Le porte-parole présidentiel, Manuel Adorni, a annoncé que cette semaine le “le plan que le gouvernement est en train d’élaborer” pour la Télam et le « destin de chacun des salariés ».
“Cette décision n’a rien à voir avec le pluralisme de l’information ni avec les questions liées à la liberté de la presse. Elle répond à ce que le président avait promis pendant la campagne”, a déclaré Adorni en référence aux déclarations de Milei sur la privatisation des médias publics.
Critique de Télam
Vendredi soir, la Télam a dû annoncer sa propre fermeture. “Milei a annoncé la fermeture de l’agence de presse publique Télam”a intitulé l’agence.

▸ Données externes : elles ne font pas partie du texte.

(** The plan of scenario A in the window aligner: the second clip begins
    where the first one ends. *)
Lemma placements_monotone_and_disjoint_witness :
  let st := correct_timing_loop (translate_to "Hello.") scenario_a_synthesize
              scenario_a_segments in
  let p := {| onset := 0; clip := tone 1500 |} in
  let q := {| onset := 1500; clip := tone 3000 |} in
  plan st = [p; q] /\ onset p <= onset q /\ onset p + len (clip p) <= onset q.
Proof.
  intros st p q.
  assert (Hplan : plan st = [p; q]) by (vm_compute; reflexivity).
  split; [exact Hplan |].
  destruct (placements_monotone_and_disjoint (translate_to "Hello.")
              scenario_a_synthesize never_quiet scenario_a_segments st
              (or_introl eq_refl)) as [Hord _].
  apply (Hord 0%nat 1%nat p q); [lia | | ]; rewrite Hplan; reflexivity.
Defined.

(** ** Truncation to milliseconds is monotone *)

Lemma py_int_le (x y : Q) : (x <= y)%Q -> py_int x <= py_int y.
Proof.
  intros Hxy; unfold py_int.
  destruct (Qle_bool 0 x) eqn:Ex; destruct (Qle_bool 0 y) eqn:Ey.
  - apply Qfloor_resp_le, Hxy.
  - apply Qle_bool_iff in Ex.
    assert (H : Qle_bool 0 y = true).
    { apply Qle_bool_iff; eapply Qle_trans; eassumption. }
    congruence.
  - apply Qle_bool_iff in Ey.
    assert (Hx : (x <= 0)%Q).
    { apply Qlt_le_weak, Qnot_le_lt; intros H.
      apply Qle_bool_iff in H; congruence. }
    apply Qceiling_resp_le in Hx; apply Qfloor_resp_le in Ey.
    change (Qceiling 0) with 0 in Hx; change (Qfloor 0) with 0 in Ey; lia.
  - apply Qceiling_resp_le, Hxy.
Qed.

Lemma to_ms_le (x y : Q) : (x <= y)%Q -> to_ms x <= to_ms y.
Proof.
  intros H; unfold to_ms; apply py_int_le.
  apply Qmult_le_compat_r; [exact H | discriminate].
Qed.

(** ** The window aligner: cursor and global timestamps *)

Section WindowProperties.

Variable translate : string -> string.
Variable synthesize : nat -> string -> SynthResult.

Lemma correct_timing_body_skip idx seg next st :
  placeable seg = false ->
  correct_timing_body translate synthesize idx seg next st = st.
Proof.
  unfold placeable, correct_timing_body; intros H.
  apply negb_false_iff in H; rewrite H; reflexivity.
Qed.
(** * cockpit/transports.py: fd-based asyncio transports

    A shallow embedding of [src/cockpit/transports.py]: the [_Transport]
    base class with its two concrete subclasses ([SubprocessTransport],
    [StdioTransport]) and the [Spooler].

    Python objects are records; methods are computations in a state and
    exception monad over a [World] made of the transport object, the
    asyncio event loop (reader and writer registries, child watcher,
    [call_soon] queue) and a chronological log of every call that leaves
    the transport: loop calls, protocol callbacks and system calls.

    What the embedding takes from outside the module:
    - the answer of a system call is an input of the method that makes
      the call ([os.read], [os.write], [os.writev], [os.waitpid],
      [os.pidfd_open]) or a field of the world ([os.kill]);
    - a protocol callback is an entry of the log, and what
      [eof_received] answers is an input of [_read_ready]; the protocol
      does not call the transport from inside a callback;
    - [assert] statements are executed (the interpreter does not run
      with [-O]);
    - logging, [os.set_blocking] and the [ioctl] of [set_window_size]
      change nothing that the transport reads back, and are left out. *)

From Stdlib Require Import ZArith Init.Byte.
From stdpp Require Import base option list gmap.

Local Open Scope Z_scope.

(** ** Bytes, errno values, signals *)

Abbreviation bytes := (list byte).

Definition EPERM : Z := 1.
Definition ESRCH : Z := 3.
Definition EIO : Z := 5.
Definition EBADF : Z := 9.
Definition EAGAIN : Z := 11.
Definition EACCES : Z := 13.
Definition EINVAL : Z := 22.
Definition EPIPE : Z := 32.
Definition EALREADY : Z := 114.
Definition EINPROGRESS : Z := 115.

Definition SIGKILL : Z := 9.
Definition SIGTERM : Z := 15.

Definition IOV_MAX : nat := 1024.

(** Python exceptions the module raises or catches.  [OSError] carries its
    errno; the interpreter picks the subclass from it, so an [except]
    clause naming a subclass is a test on the errno. *)
Inductive exn :=
| OSError (errno : Z)
| AssertionError
| NotImplementedError
| RuntimeError
| IndexError.

#[global] Instance exn_eq_dec : EqDecision exn.
Proof. solve_decision. Defined.

Definition is_BlockingIOError (e : Z) : bool :=
  (e =? EAGAIN) || (e =? EALREADY) || (e =? EINPROGRESS).
Definition is_ProcessLookupError (e : Z) : bool := e =? ESRCH.
Definition is_PermissionError (e : Z) : bool := (e =? EACCES) || (e =? EPERM).

(** Outcome of a system call: a value, or the errno of the [OSError]. *)
Inductive sys (A : Type) :=
| Done (a : A)
| Errno (e : Z).
Arguments Done {A} a.
Arguments Errno {A} e.

(** ** The event loop and the log *)

Inductive Callback := connection_lost (exc : option exn).

Inductive ReaderCb := cb_read_ready | cb_pidfd_ready.

#[global] Instance ReaderCb_eq_dec : EqDecision ReaderCb.
Proof. solve_decision. Defined.

Record Loop := {
  readers : gmap Z ReaderCb;
  writers : gset Z;
  child_handlers : gset Z;
  ready : list Callback
}.

Inductive Event :=
| LoopAddReader (fd : Z) (cb : ReaderCb)
| LoopRemoveReader (fd : Z)
| LoopAddWriter (fd : Z)
| LoopRemoveWriter (fd : Z)
| LoopCallSoon (cb : Callback)
| ProtoConnectionMade
| ProtoDataReceived (data : bytes)
| ProtoEofReceived
| ProtoConnectionLost (exc : option exn)
| ProtoPauseWriting
| ProtoResumeWriting
| ProtoProcessExited
| SysRead (fd : Z) (res : sys bytes)
| SysWrite (fd : Z) (data : bytes) (res : sys nat)
| SysWritev (fd : Z) (iov : list bytes) (res : sys nat)
| SysClose (fd : Z)
| SysKill (pid : Z) (sig : Z) (res : sys unit).

(** ** The transport object *)

Inductive Class := BaseTransport | SubprocessTransport | StdioTransport.

(** A Python file object over a pipe end. *)
Record File := { fileno : Z; closed : bool }.

(** [subprocess.Popen]: the pid and the [stdin] attribute. *)
Record Popen := { pid : Z; stdin : option File }.

Record Transport := {
  cls : Class;
  _queue : option (list bytes);
  _in_fd : Z;
  _out_fd : Z;
  _closing : bool;
  _is_reading : bool;
  _eof : bool;
  _eio_is_eof : bool;
  (* SubprocessTransport *)
  _pty_fd : option Z;
  _process : option Popen;
  _returncode : option Z
}.

Definition set_queue (q : option (list bytes)) (t : Transport) : Transport :=
  {| cls := cls t; _queue := q; _in_fd := _in_fd t; _out_fd := _out_fd t;
     _closing := _closing t; _is_reading := _is_reading t; _eof := _eof t;
     _eio_is_eof := _eio_is_eof t; _pty_fd := _pty_fd t;
     _process := _process t; _returncode := _returncode t |}.

Definition set_in_fd (fd : Z) (t : Transport) : Transport :=
  {| cls := cls t; _queue := _queue t; _in_fd := fd; _out_fd := _out_fd t;
     _closing := _closing t; _is_reading := _is_reading t; _eof := _eof t;
     _eio_is_eof := _eio_is_eof t; _pty_fd := _pty_fd t;
     _process := _process t; _returncode := _returncode t |}.

Definition set_out_fd (fd : Z) (t : Transport) : Transport :=
  {| cls := cls t; _queue := _queue t; _in_fd := _in_fd t; _out_fd := fd;
     _closing := _closing t; _is_reading := _is_reading t; _eof := _eof t;
     _eio_is_eof := _eio_is_eof t; _pty_fd := _pty_fd t;
     _process := _process t; _returncode := _returncode t |}.

Definition set_closing (b : bool) (t : Transport) : Transport :=
  {| cls := cls t; _queue := _queue t; _in_fd := _in_fd t; _out_fd := _out_fd t;
     _closing := b; _is_reading := _is_reading t; _eof := _eof t;
     _eio_is_eof := _eio_is_eof t; _pty_fd := _pty_fd t;
     _process := _process t; _returncode := _returncode t |}.

Definition set_is_reading (b : bool) (t : Transport) : Transport :=
  {| cls := cls t; _queue := _queue t; _in_fd := _in_fd t; _out_fd := _out_fd t;
     _closing := _closing t; _is_reading := b; _eof := _eof t;
     _eio_is_eof := _eio_is_eof t; _pty_fd := _pty_fd t;
     _process := _process t; _returncode := _returncode t |}.

Definition set_eof (b : bool) (t : Transport) : Transport :=
  {| cls := cls t; _queue := _queue t; _in_fd := _in_fd t; _out_fd := _out_fd t;
     _closing := _closing t; _is_reading := _is_reading t; _eof := b;
     _eio_is_eof := _eio_is_eof t; _pty_fd := _pty_fd t;
     _process := _process t; _returncode := _returncode t |}.

Definition set_pty_fd (p : option Z) (t : Transport) : Transport :=
  {| cls := cls t; _queue := _queue t; _in_fd := _in_fd t; _out_fd := _out_fd t;
     _closing := _closing t; _is_reading := _is_reading t; _eof := _eof t;
     _eio_is_eof := _eio_is_eof t; _pty_fd := p;
     _process := _process t; _returncode := _returncode t |}.

Definition set_process (p : option Popen) (t : Transport) : Transport :=
  {| cls := cls t; _queue := _queue t; _in_fd := _in_fd t; _out_fd := _out_fd t;
     _closing := _closing t; _is_reading := _is_reading t; _eof := _eof t;
     _eio_is_eof := _eio_is_eof t; _pty_fd := _pty_fd t;
     _process := p; _returncode := _returncode t |}.

Definition set_returncode (r : option Z) (t : Transport) : Transport :=
  {| cls := cls t; _queue := _queue t; _in_fd := _in_fd t; _out_fd := _out_fd t;
     _closing := _closing t; _is_reading := _is_reading t; _eof := _eof t;
     _eio_is_eof := _eio_is_eof t; _pty_fd := _pty_fd t;
     _process := _process t; _returncode := r |}.

(** ** Worlds and computations *)

(** [os_kill pid sig] is what [os.kill] answers: [None] on success, the
    errno otherwise. *)
Record World := {
  tr : Transport;
  loop : Loop;
  log : list Event;
  os_kill : Z → Z → option Z
}.

Inductive Res (A : Type) :=
| Ok (a : A)
| Raise (e : exn).
Arguments Ok {A} a.
Arguments Raise {A} e.

Definition M (A : Type) : Type := World → Res A * World.

Definition ret {A} (a : A) : M A := λ w, (Ok a, w).

Definition bind {A B} (m : M A) (f : A → M B) : M B :=
  λ w, match m w with
       | (Ok a, w') => f a w'
       | (Raise e, w') => (Raise e, w')
       end.

#[global] Instance M_ret : MRet M := @ret.
#[global] Instance M_bind : MBind M := λ A B f m, bind m f.

Definition raise {A} (e : exn) : M A := λ w, (Raise e, w).

(** [try: m except e if handles e: h e]. *)
Definition try_except {A} (m : M A) (handles : exn → bool) (h : exn → M A) : M A :=
  λ w, match m w with
       | (Ok a, w') => (Ok a, w')
       | (Raise e, w') => if handles e then h e w' else (Raise e, w')
       end.

Definition assert (b : bool) : M unit :=
  if b then ret tt else raise AssertionError.

Definition self : M Transport := λ w, (Ok (tr w), w).

Definition update (f : Transport → Transport) : M unit :=
  λ w, (Ok tt, {| tr := f (tr w); loop := loop w; log := log w; os_kill := os_kill w |}).

Definition emit (e : Event) : M unit :=
  λ w, (Ok tt, {| tr := tr w; loop := loop w; log := log w ++ [e]; os_kill := os_kill w |}).

Definition update_loop (f : Loop → Loop) : M unit :=
  λ w, (Ok tt, {| tr := tr w; loop := f (loop w); log := log w; os_kill := os_kill w |}).

Definition run {A} (m : M A) (w : World) : World := snd (m w).
Definition result {A} (m : M A) (w : World) : Res A := fst (m w).

(** *** Loop methods *)

Definition loop_add_reader (fd : Z) (cb : ReaderCb) : M unit :=
  update_loop (λ l, {| readers := <[fd := cb]> (readers l); writers := writers l;
                       child_handlers := child_handlers l; ready := ready l |});;
  emit (LoopAddReader fd cb).

Definition loop_remove_reader (fd : Z) : M unit :=
  update_loop (λ l, {| readers := delete fd (readers l); writers := writers l;
                       child_handlers := child_handlers l; ready := ready l |});;
  emit (LoopRemoveReader fd).

Definition loop_add_writer (fd : Z) : M unit :=
  update_loop (λ l, {| readers := readers l; writers := {[fd]} ∪ writers l;
                       child_handlers := child_handlers l; ready := ready l |});;
  emit (LoopAddWriter fd).

Definition loop_remove_writer (fd : Z) : M unit :=
  update_loop (λ l, {| readers := readers l; writers := writers l ∖ {[fd]};
                       child_handlers := child_handlers l; ready := ready l |});;
  emit (LoopRemoveWriter fd).

Definition loop_call_soon (cb : Callback) : M unit :=
  update_loop (λ l, {| readers := readers l; writers := writers l;
                       child_handlers := child_handlers l; ready := ready l ++ [cb] |});;
  emit (LoopCallSoon cb).

(** ** [_Transport] and its subclasses *)

(** [file.close()]: closing a closed file object does nothing. *)
Definition file_close (f : File) : M File :=
  if closed f then ret f
  else emit (SysClose (fileno f));; ret {| fileno := fileno f; closed := true |}.

Definition pause_reading : M unit :=
  t ← self;
  if _is_reading t then
    loop_remove_reader (_in_fd t);;
    update (set_is_reading false)
  else ret tt.

Definition _close_reader : M unit :=
  pause_reading;;
  update (set_in_fd (-1)).

Definition resume_reading : M unit :=
  t ← self;
  if negb (_is_reading t) && negb (_in_fd t =? -1) then
    loop_add_reader (_in_fd t) cb_read_ready;;
    update (set_is_reading true)
  else ret tt.

Definition is_reading : M bool := t ← self; ret (_is_reading t).
Definition is_closing : M bool := t ← self; ret (_closing t).
Definition get_returncode : M (option Z) := t ← self; ret (_returncode t).

Definition _remove_write_queue : M unit :=
  t ← self;
  match _queue t with
  | Some _ =>
      emit ProtoResumeWriting;;
      loop_remove_writer (_out_fd t);;
      update (set_queue None)
  | None => ret tt
  end.

Definition _create_write_queue (data : bytes) : M unit :=
  t ← self;
  assert (bool_decide (_queue t = None));;
  loop_add_writer (_out_fd t);;
  update (set_queue (Some [data]));;
  emit ProtoPauseWriting.

(** [os.kill]: the errno of the [OSError] it raises, if any. *)
Definition sys_kill (p : Z) (sig : Z) : M (option Z) :=
  λ w, (Ok (os_kill w p sig), w).

(** [SubprocessTransport.send_signal] *)
Definition send_signal (sig : Z) : M unit :=
  t ← self;
  match _process t with
  | None => raise AssertionError
  | Some p =>
      match _returncode t with
      | Some _ => ret tt
      | None =>
          failure ← sys_kill (pid p) sig;
          match failure with
          | None => emit (SysKill (pid p) sig (Done tt))
          | Some e =>
              emit (SysKill (pid p) sig (Errno e));;
              if is_ProcessLookupError e then ret tt
              else raise (OSError e)
          end
      end
  end.

Definition terminate : M unit := send_signal SIGTERM.
Definition kill : M unit := send_signal SIGKILL.

Definition handles_PermissionError (e : exn) : bool :=
  match e with OSError n => is_PermissionError n | _ => false end.

(** [_close]: [pass] in [_Transport] (and so in [StdioTransport]),
    overridden by [SubprocessTransport]. *)
Definition _close : M unit :=
  t ← self;
  match cls t with
  | SubprocessTransport =>
      match _pty_fd t with
      | Some fd => emit (SysClose fd);; update (set_pty_fd None)
      | None => ret tt
      end;;
      match _process t with
      | Some p =>
          match stdin p with
          | Some f =>
              file_close f;;
              update (set_process (Some {| pid := pid p; stdin := None |}))
          | None => ret tt
          end;;
          try_except terminate handles_PermissionError (λ _, ret tt)
      | None => ret tt
      end
  | _ => ret tt
  end.

Definition abort (exc : option exn) : M unit :=
  update (set_closing true);;
  _close_reader;;
  _remove_write_queue;;
  loop_call_soon (connection_lost exc);;
  _close.

(** [_write_eof_now]: abstract in [_Transport]. *)
Definition _write_eof_now : M unit :=
  t ← self;
  match cls t with
  | BaseTransport => raise NotImplementedError
  | StdioTransport => raise RuntimeError
  | SubprocessTransport =>
      match _process t with
      | None => raise AssertionError
      | Some p =>
          match stdin p with
          | None => raise AssertionError
          | Some f =>
              f' ← file_close f;
              update (set_process (Some {| pid := pid p; stdin := Some f' |}));;
              update (set_out_fd (-1))
          end
      end
  end.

“C’est une nouvelle que personne ne veut écrire. Cela n’a pas été facile. Mais beaucoup d’autres nouvelles sont horribles et nous devons quand même les envoyer”, a déclaré à BBC Mundo l’un des deux journalistes chargés de rédiger et de publier l’information. .
“La nouvelle a été traitée de manière strictement professionnelle. C’est un câble d’information où l’on dit ce que le président a annoncé”, explique le journaliste avec une longue carrière dans les médias, qui a travaillé dans différentes agences de presse.
Les personnes consultées soulignent que la surprise est survenue alors qu’elles travaillaient à la couverture du premier discours de Javier Milei devant le Congrès. Aucun des journalistes consultés ne s’attendait à ce que le président consacre quelques lignes de son discours à la Télam.
Le gouvernement affirme que la fermeture est due au manque d’impartialité de l’agence et à l’influence politique sur elle, notamment celle des administrations péronistes précédentes.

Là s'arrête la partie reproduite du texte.